> **DIRECTIONS**: The required output is the lines below from the line containing "split; [|split]." to the line containing "- intros m Hm.", inclusive, retyped exactly. No other lines belong in it.

*** MATERIAL FOR THIS EXERCISE

Lemma verifySourcePathIdentity_ok path expected tr :
  iruns (verifySourcePathIdentity path expected) tr None ->
  exists current, tr = [ev (SourceLstat path) (Ok current)] /\ fi_Symlink current = false /\ fi_ID current = fi_ID expected.
Proof.
  unfold verifySourcePathIdentity, wask. intros Hr. run_step Hr. apply iruns_inv in Hr as [-> Hr]. destruct x as [current|e]; [|discriminate Hr].
  destruct (fi_Symlink current) eqn:Hs; [discriminate Hr|]. unfold SameFile in Hr. destruct (Z.eqb_spec (fi_ID expected) (fi_ID current)); [|discriminate Hr]. eauto.
Qed.

(** A rejected source was closed. *)
Lemma reject_source_closes cause tr r : iruns (reject_source cause) tr r -> (exists c, tr = [ev CloseFile c]) /\ exists e, r = Err e.
Proof. unfold reject_source, wask. intros Hr. run_step Hr. apply iruns_inv in Hr as [-> ->]. eauto. Qed.

Lemma openPrivateKeySource_ok path tr s :
  iruns (openPrivateKeySource path) tr (Ok s) ->
  exists before opened current,
    tr = [ev (SourceLstat path) (Ok before); ev (CreateFile path) None; ev NewFile true; ev SourceStat (Ok opened); ev (SourceLstat path) (Ok current)]
    /\ s = mkWindowsSource path true opened /\ plain_file before /\ plain_file opened
    /\ fi_Symlink current = false /\ fi_ID before = fi_ID opened /\ fi_ID current = fi_ID opened.
Proof.
  unfold openPrivateKeySource, wask. intros Hr. run_step Hr. destruct x as [before|e]; [|run_step Hr].
  destruct (inspectPrivateKeySource before) eqn:Hb; [run_step Hr|]. apply inspect_plain in Hb. destruct (UTF16Ptr path); [run_step Hr|].
  run_step Hr. destruct x as [e|]; [run_step Hr|]. run_step Hr. destruct x; cbn [negb] in Hr; [|run_step Hr; run_step Hr].
  run_step Hr. destruct x as [opened|e]; [|by apply reject_source_closes in Hr as [_ [? [=]]]].
  destruct (inspectPrivateKeySource opened) eqn:Ho; [by apply reject_source_closes in Hr as [_ [? [=]]]|]. apply inspect_plain in Ho.
  unfold SameFile in Hr. destruct (Z.eqb_spec (fi_ID before) (fi_ID opened)) as [Hid|]; cbn [negb] in Hr; [|by apply reject_source_closes in Hr as [_ [? [=]]]].
  apply iruns_bind_inv in Hr as (t1 & t2 & identity & Hi & Hr & ->). destruct identity as [e|]; [by apply reject_source_closes in Hr as [_ [? [=]]]|].
  apply iruns_inv in Hr as [-> [= ->]]. apply verifySourcePathIdentity_ok in Hi as (current & -> & Hs & Hc). exists before, opened, current. by split_and!.
Qed.

(** The removal removes the file that was read.  An open source is a plain file that the
    path named before and after it was locked; its handle is marked for deletion only
    when the path still names it, without a link; and the removal ends without error
    exactly when the mark and the close succeeded and the path then named nothing. *)
Theorem removal_bound_to_identity path t1 s t2 s' r :
  iruns (openPrivateKeySource path) t1 (Ok s) -> iruns (source_CommitRemoval s) t2 (s', r) ->
  exists before opened locked, plain_file opened /\ fi_ID before = fi_ID opened /\ fi_ID locked = fi_ID opened
    /\ t1 = [ev (SourceLstat path) (Ok before); ev (CreateFile path) None; ev NewFile true; ev SourceStat (Ok opened); ev (SourceLstat path) (Ok locked)]
    /\ (forall m, ev MarkForDeletion m ∈ t2 ->
          exists current rest, t2 = ev (SourceLstat path) (Ok current) :: ev MarkForDeletion m :: rest
            /\ fi_Symlink current = false /\ fi_ID current = fi_ID opened /\ (forall m', ev MarkForDeletion m' ∉ rest))
    /\ (r = None <-> exists current gone, is_sentinel OsErrNotExist gone = true /\ fi_Symlink current = false /\ fi_ID current = fi_ID opened
          /\ t2 = [ev (SourceLstat path) (Ok current); ev MarkForDeletion None; ev CloseFile None; ev (SourceLstat path) (Err gone)]).
Proof.
  intros (before & opened & locked & -> & -> & _ & Ho & _ & Hb & Hl)%openPrivateKeySource_ok Hr. exists before, opened, locked.
  refine (conj Ho (conj Hb (conj Hl (conj eq_refl _)))).
  unfold source_CommitRemoval, source_close, wask in Hr. cbn [ws_Open negb ws_Path ws_Info] in Hr.
  apply iruns_bind_inv in Hr as (t3 & t4 & identity & Hi & Hr & ->). destruct identity as [e|].
  { apply iruns_inv in Hr as [-> [= -> ->]]. rewrite app_nil_r. unfold verifySourcePathIdentity, wask in Hi. run_step Hi. apply iruns_inv in Hi as [-> _].
    split; [intros m Hm; set_solver|]. split; [done|]. by intros (? & ? & _ & _ & _ & [=]). }
  apply verifySourcePathIdentity_ok in Hi as (current & -> & Hs & Hc). run_as Hr marked.
  assert (Honce : forall m', ev MarkForDeletion m' ∉ t).
  { intros m' Hm. destruct marked as [e|]; [apply iruns_inv in Hr as [-> _]; set_solver|]. run_as Hr closed. destruct closed as [e|]; [apply iruns_inv in Hr as [-> _]; set_solver|].
    run_as Hr gone. apply iruns_inv in Hr as [-> _]. set_solver. }
  split; [|split].
  - intros m Hm. cbn [app] in Hm. apply elem_of_cons in Hm as [Hm|Hm]; [discriminate Hm|]. apply elem_of_cons in Hm as [Hm|Hm]; [|by destruct (Honce m)].
    apply (f_equal (fun e : event wresp => match e with existT MarkForDeletion m => m | _ => None end)) in Hm. cbn in Hm. subst m. eauto 10.
  - intros ->. destruct marked as [e|]; [by apply iruns_inv in Hr as [-> [=]]|]. run_as Hr closed. destruct closed as [e|]; [by apply iruns_inv in Hr as [-> [=]]|].
    run_as Hr found. apply iruns_inv in Hr as [-> Hr]. destruct found as [i|gone]; [discriminate Hr|]. destruct (is_sentinel OsErrNotExist gone) eqn:Hg; [|discriminate Hr].
    exists current, gone. by split_and!.
  - intros (current' & gone & Hg & _ & _ & Heq). cbn [app] in Heq. apply cons_inv in Heq as [_ Heq]. apply cons_inv in Heq as [Heq Hrest].
    apply (f_equal (fun e : event wresp => match e with existT MarkForDeletion m => m | _ => None end)) in Heq. cbn in Heq. subst marked.
    run_as Hr closed. apply cons_inv in Hrest as [Hclose Hrest].
    apply (f_equal (fun e : event wresp => match e with existT CloseFile m => m | _ => None end)) in Hclose. cbn in Hclose. subst closed.
    run_as Hr found. apply cons_inv in Hrest as [Hrest ->].
    apply (f_equal (fun e : event wresp => match e with existT (SourceLstat _) m => m | _ => Ok (mkSourceInfo false false 0 0) end)) in Hrest. cbn in Hrest. subst found.
    apply iruns_inv in Hr as [_ Hr]. rewrite Hg in Hr. by injection Hr.
Qed.

(** ** Data protection *)

Lemma zeroed_zero s : string_forall (fun a => byte_of a =? 0) (zeroed s) = true.
Proof. induction s as [|a s IH]; [done|]. cbn [zeroed string_forall]. by rewrite IH. Qed.

(** The memory that held a plaintext is all zero when it is freed, and a plaintext is
    returned only after that. *)
Lemma unprotect_clears_memory ciphertext tr r :
  iruns (DPAPI_Unprotect ciphertext) tr r ->
  (forall contents f, ev (LocalFree (Blob contents)) f ∈ tr -> string_forall (fun a => byte_of a =? 0) contents = true)
  /\ (forall plaintext, r = Ok plaintext -> plaintext <> "" ->
        tr = [ev (CryptUnprotect ciphertext dpapi_entropy) (Ok (Some plaintext)); ev (LocalFree (Blob (zeroed plaintext))) None]).
Proof.
  unfold DPAPI_Unprotect, copyAndFree, freeLocalMemory, wask. intros Hr. destruct (String.eqb ciphertext ""); [apply iruns_inv in Hr as [-> ->]; split; [set_solver|done]|].
  run_as Hr output. destruct output as [[value|]|e]; cbn [ibind] in Hr.
  - run_as Hr freed. apply iruns_inv in Hr as [-> Hr]. split.
    + intros contents f Hin. apply elem_of_cons in Hin as [[=]|Hin]. apply list_elem_of_singleton in Hin.
      apply (f_equal (fun e : event wresp => match projT1 e with LocalFree (Blob c) => c | _ => "" end)) in Hin. cbn in Hin. rewrite Hin. apply zeroed_zero.
    + intros plaintext -> _. destruct freed as [e|]; [discriminate Hr|]. by injection Hr as ->.
  - apply iruns_inv in Hr as [-> ->]. split; [set_solver|]. by intros plaintext [= <-].
  - apply iruns_inv in Hr as [-> ->]. split; [set_solver|done].
Qed.

(** ** BitLocker *)

(** GetSystemDirectoryW answers with a length below the largest 32-bit number. *)
Definition sane_length (e : event wresp) : Prop :=
  match e with existT (SystemDirectory _) (Ok (length, _)) => 0 <= length < 2 ^ 32 - 1 | _ => True end.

******

> **RESULT FOR THIS TASK**:
  split; [|split].
  - intros m Hm. cbn [app] in Hm. apply elem_of_cons in Hm as [Hm|Hm]; [discriminate Hm|]. apply elem_of_cons in Hm as [Hm|Hm]; [|by destruct (Honce m)].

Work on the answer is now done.